▼▼▼

(** C22: reconciliation of a settlement feed.  On any exception (a batch reference
    already processed, an amount a posting refuses) every store is unchanged.  On
    success every item is classified by the exact comparison with the ledger
    entry under its reference, matched and discrepant records add up to the
    total, the log of postings keeps its history and gains exactly two legs per
    compensated item, valid and balanced, the other stores are untouched, and
    [get_reconciliation_batch] reads back the very summary that was returned. *)
Theorem reconcile_correct (batch_ref gw : string) (items : list SettlementItemDTO) (auto : bool) (s : rstate)
  (Hfiled : forall ref e, get_journal_entry_by_reference (rs_ledger s) ref = Some e -> je_reference_id e = ref) :
  let '(r, s') := reconcile_settlement_feed batch_ref gw items auto s in
  match r with
  | Raise x => u_live (rs_uow s') = u_live (rs_uow s) /\
      (is_Some (rc_get_batch_by_reference (rs_recon s) batch_ref) -> x = DuplicateReferenceException)
  | Ok sm =>
      rc_get_batch_by_reference (rs_recon s) batch_ref = None /\
      sm_total_records sm = length items /\
      (sm_matched_records sm + sm_discrepancy_records sm = length items)%nat /\
      sm_matched_records sm = length (filter (fun i => ri_discrepancy_type i = MATCHED) (sm_items sm)) /\
      Forall2 (classified (get_journal_entry_by_reference (rs_ledger s)) auto) items (sm_items sm) /\
      (exists legs, all_postings (rs_ledger s') = all_postings (rs_ledger s) ++ legs /\ Forall valid_posting legs /\
         trial_balance legs = 0 /\ length legs = (2 * sm_auto_compensated_records sm)%nat) /\
      st_outbox (u_live (rs_uow s')) = st_outbox (u_live (rs_uow s)) /\
      st_other (u_live (rs_uow s')) = st_other (u_live (rs_uow s)) /\
      get_reconciliation_batch (sm_batch_id sm) s' = (Ok (Some sm), s')
  end.
Proof.
  unfold reconcile_settlement_feed, with_uow. set (s0 := rset_uow s _). unfold reconcile_body. autorewrite with pym.
  change (rs_recon s0) with (rs_recon s). change (rs_ledger s0) with (rs_ledger s).
  destruct (rc_get_batch_by_reference (rs_recon s) batch_ref) as [b|] eqn:Hb; [done|].
  rewrite bool_decide_eq_false_2 by (by intros []).
  pose proof (reconcile_items_run (entries_by_ref (rs_ledger s) items) gw auto items (mkAcc 0 0 0 []) s0) as H.
  destruct (reconcile_items _ gw auto items _ s0) as [[acc|x] s1] eqn:E.
  2: { rewrite (bind_raise_eq _ _ _ _ _ E). cbn. unfold uow_rollback. rewrite H by done. split; [done|by intros []]. }
  rewrite (bind_ret_eq _ _ _ _ _ E). destruct H as ((Hc1 & Hc2 & Hc3) & its & legs & Hits & Hcl & G & Hlen & _); [done|].
  cbn [a_items app] in Hits. rewrite <-Hits in Hcl. clear Hits its. cbn [a_auto] in Hlen. rewrite Nat.sub_0_r in Hlen.
  pose proof (Forall2_length _ _ _ Hcl) as Hn.
  destruct G as [_ G1 _ G2 G3 G4 G5]. cbn. split; [done|]. split; [done|].
  split; [lia|]. split; [by rewrite rebatch_length by done|]. split.
  { apply Forall2_fmap_r. eapply (Forall2_impl_elem _ _ _ _ Hcl). intros item it Hin [? [? Hl]]. split; [done|]. split; [done|].
    rewrite <-index_lookup with (items := items); [exact Hl|done|]. by apply list_elem_of_fmap_2. }
  split; [exists legs; by auto|]. split; [done|]. split; [done|].
  unfold get_reconciliation_batch, with_uow, rc_get_batch_by_id. cbn.
  rewrite lookup_insert_eq. unfold to_summary_dto. cbn. by rewrite rebatch_length, <-Hc3.
Qed.

(** ** Settling the same item again *)

(** The ids still to be drawn are new to the ledger. *)
Definition fresh_ids (s : rstate) : Prop :=
  forall n, (rs_tick s <= n)%nat -> knows_id (rs_ledger s) (uuid_at n) = false.

Lemma get_or_create_account_fresh num name ty cur s acc s' :
  (forall m n, uuid_at m = uuid_at n -> m = n) -> fresh_ids s ->
  get_or_create_account num name ty cur s = (Ok acc, s') ->
  fresh_ids s' /\ forall ref, get_journal_entry_by_reference (rs_ledger s') ref =
                              get_journal_entry_by_reference (rs_ledger s) ref.
Proof.
  intros Hinj Hfresh. unfold get_or_create_account. destruct (get_account_by_number _ _); [by intros [= -> <-]|].
  pose proof (law_create_account (uuid_at (rs_tick s)) (clock (rs_tick s)) num name ty cur (rs_ledger s)) as Hl.
  destruct (create_account _ _ _ _ _ _ _) as [acc' l']. destruct Hl as (_ & _ & _ & _ & _ & Hk & Href).
  intros [= -> <-]. split; [|exact Href]. destruct (Hk (Hfresh _ (le_n _))) as [_ Hknow].
  intros n Hn. cbn in *. destruct (knows_id l' (uuid_at n)) eqn:E; [|done].
  apply Hknow in E as [E%Hinj|E]; [lia|]. rewrite Hfresh in E by lia. done.
Qed.

Lemma comp_ref_ne ref hex : "comp-" +:+ ref +:+ "-" +:+ hex <> ref.
Proof.
  intros E. apply (f_equal String.length) in E. cbn in E. rewrite !string_length_app in E. cbn in E. lia.
Qed.

(** Compensating a reference leaves it as it was: the entry is filed elsewhere. *)
Lemma compensating_missing gw ref amt cur s e s' :
  (forall m n, uuid_at m = uuid_at n -> m = n) -> fresh_ids s ->
  create_compensating_entry gw ref amt cur s = (Ok e, s') ->
  fresh_ids s' /\
  get_journal_entry_by_reference (rs_ledger s') ref = get_journal_entry_by_reference (rs_ledger s) ref.
Proof.
  intros Hinj Hfresh H. unfold create_compensating_entry in H.
  apply bind_ok in H as (a1 & s1 & R1 & H). apply get_or_create_account_fresh in R1 as [F1 E1]; [|done..].
  apply bind_ok in H as (a2 & s2 & R2 & H). apply get_or_create_account_fresh in R2 as [F2 E2]; [|done..].
  apply bind_ok in H as (p1 & s3 & R3 & H). apply bind_ok in H as (p2 & s4 & R4 & H).
  injection R3 as _ <-. injection R4 as _ <-. autorewrite with pym in H. unfold create_comp_entry in H.
  set (ids := fun i => uuid_at (rs_tick s2 + 1 + i)) in H. set (ref' := "comp-" +:+ _) in H. set (desc := _ +:+ _ +:+ _) in H.
  pose proof (law_create_journal_entry (uuid_at (rs_tick s2)) (clock (rs_tick s2)) ids ref' desc [p1; p2] false
    (rs_ledger s2)) as Hl.
  destruct (create_journal_entry _ _ _ _ _ _ _ _) as [e' l']. injection H as -> <-.
  destruct Hl as (_ & _ & _ & _ & _ & _ & Hk). destruct (Hk (F2 _ (le_n _))) as (Hrefs & _ & Hknow).
  split.
  { intros n Hn. cbn in *. destruct (knows_id l' (uuid_at n)) eqn:E; [|done].
    apply Hknow in E as [E%Hinj|E]; [lia|]. rewrite F2 in E by lia. done. }
  rewrite <-E1, <-E2. unfold rs_ledger at 1. cbn. apply Hrefs. apply not_eq_sym, comp_ref_ne.
Qed.

(** A one-item feed whose reference the ledger does not know. *)
Lemma reconcile_missing_item batch gw ref amt cur s :
  (forall m n, uuid_at m = uuid_at n -> m = n) -> fresh_ids s ->
  valid_amount amt -> get_journal_entry_by_reference (rs_ledger s) ref = None ->
  rc_by_reference (rs_recon s) !! batch = None ->
  exists sm s', reconcile_settlement_feed batch gw [mkItem ref amt cur] true s = (Ok sm, s') /\
    sm_auto_compensated_records sm = 1%nat /\
    length (all_postings (rs_ledger s')) = (length (all_postings (rs_ledger s)) + 2)%nat /\
    get_journal_entry_by_reference (rs_ledger s') ref = None /\ fresh_ids s' /\
    (forall b, b <> batch -> rc_by_reference (rs_recon s') !! b = rc_by_reference (rs_recon s) !! b).
Proof.
  intros Hinj Hfresh Hv Hmiss Hb. unfold reconcile_settlement_feed, with_uow. set (s0 := rset_uow s _).
  unfold reconcile_body. autorewrite with pym. change (rs_recon s0) with (rs_recon s). change (rs_ledger s0) with (rs_ledger s).
  unfold rc_get_batch_by_reference. rewrite Hb, bool_decide_eq_false_2 by (by intros []).
  unfold entries_by_ref. rewrite law_references. cbn [fmap list_fmap si_reference_id omap list_omap]. rewrite Hmiss.
  cbn [foldl reconcile_items]. unfold reconcile_item at 1. cbn [dict_get si_reference_id si_amount si_currency].
  pose proof (compensating_run gw ref amt cur s0) as Hr. pose proof (compensating_missing gw ref amt cur s0) as Hm.
  destruct (create_compensating_entry gw ref amt cur s0) as [[e|x] s1] eqn:E; [|by destruct Hr as [Hnv _]].
  autorewrite with pym. rewrite (bind_ret_eq _ _ _ _ _ E). destruct Hr as (_ & Hlen & [_ _ Hrc _ Hlog _ _]).
  destruct (Hm e s1) as [Hf Hsame]; [done..|].
  eexists _, _. split; [reflexivity|]. cbn. split; [done|]. unfold rs_ledger, rs_recon in *. cbn in *.
  split; [by rewrite Hlog, length_app, Hlen|]. split; [by rewrite Hsame|].
  split; [intros n Hn; apply Hf; cbn in *; lia|]. intros b Hne. by rewrite lookup_insert_ne, Hrc by done.
Qed.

▲▲▲

## [What is needed]
The expected output is every line from the material above where "desc" can be found.

## [Exercise answer]
  set (ids := fun i => uuid_at (rs_tick s2 + 1 + i)) in H. set (ref' := "comp-" +:+ _) in H. set (desc := _ +:+ _ +:+ _) in H.
  pose proof (law_create_journal_entry (uuid_at (rs_tick s2)) (clock (rs_tick s2)) ids ref' desc [p1; p2] false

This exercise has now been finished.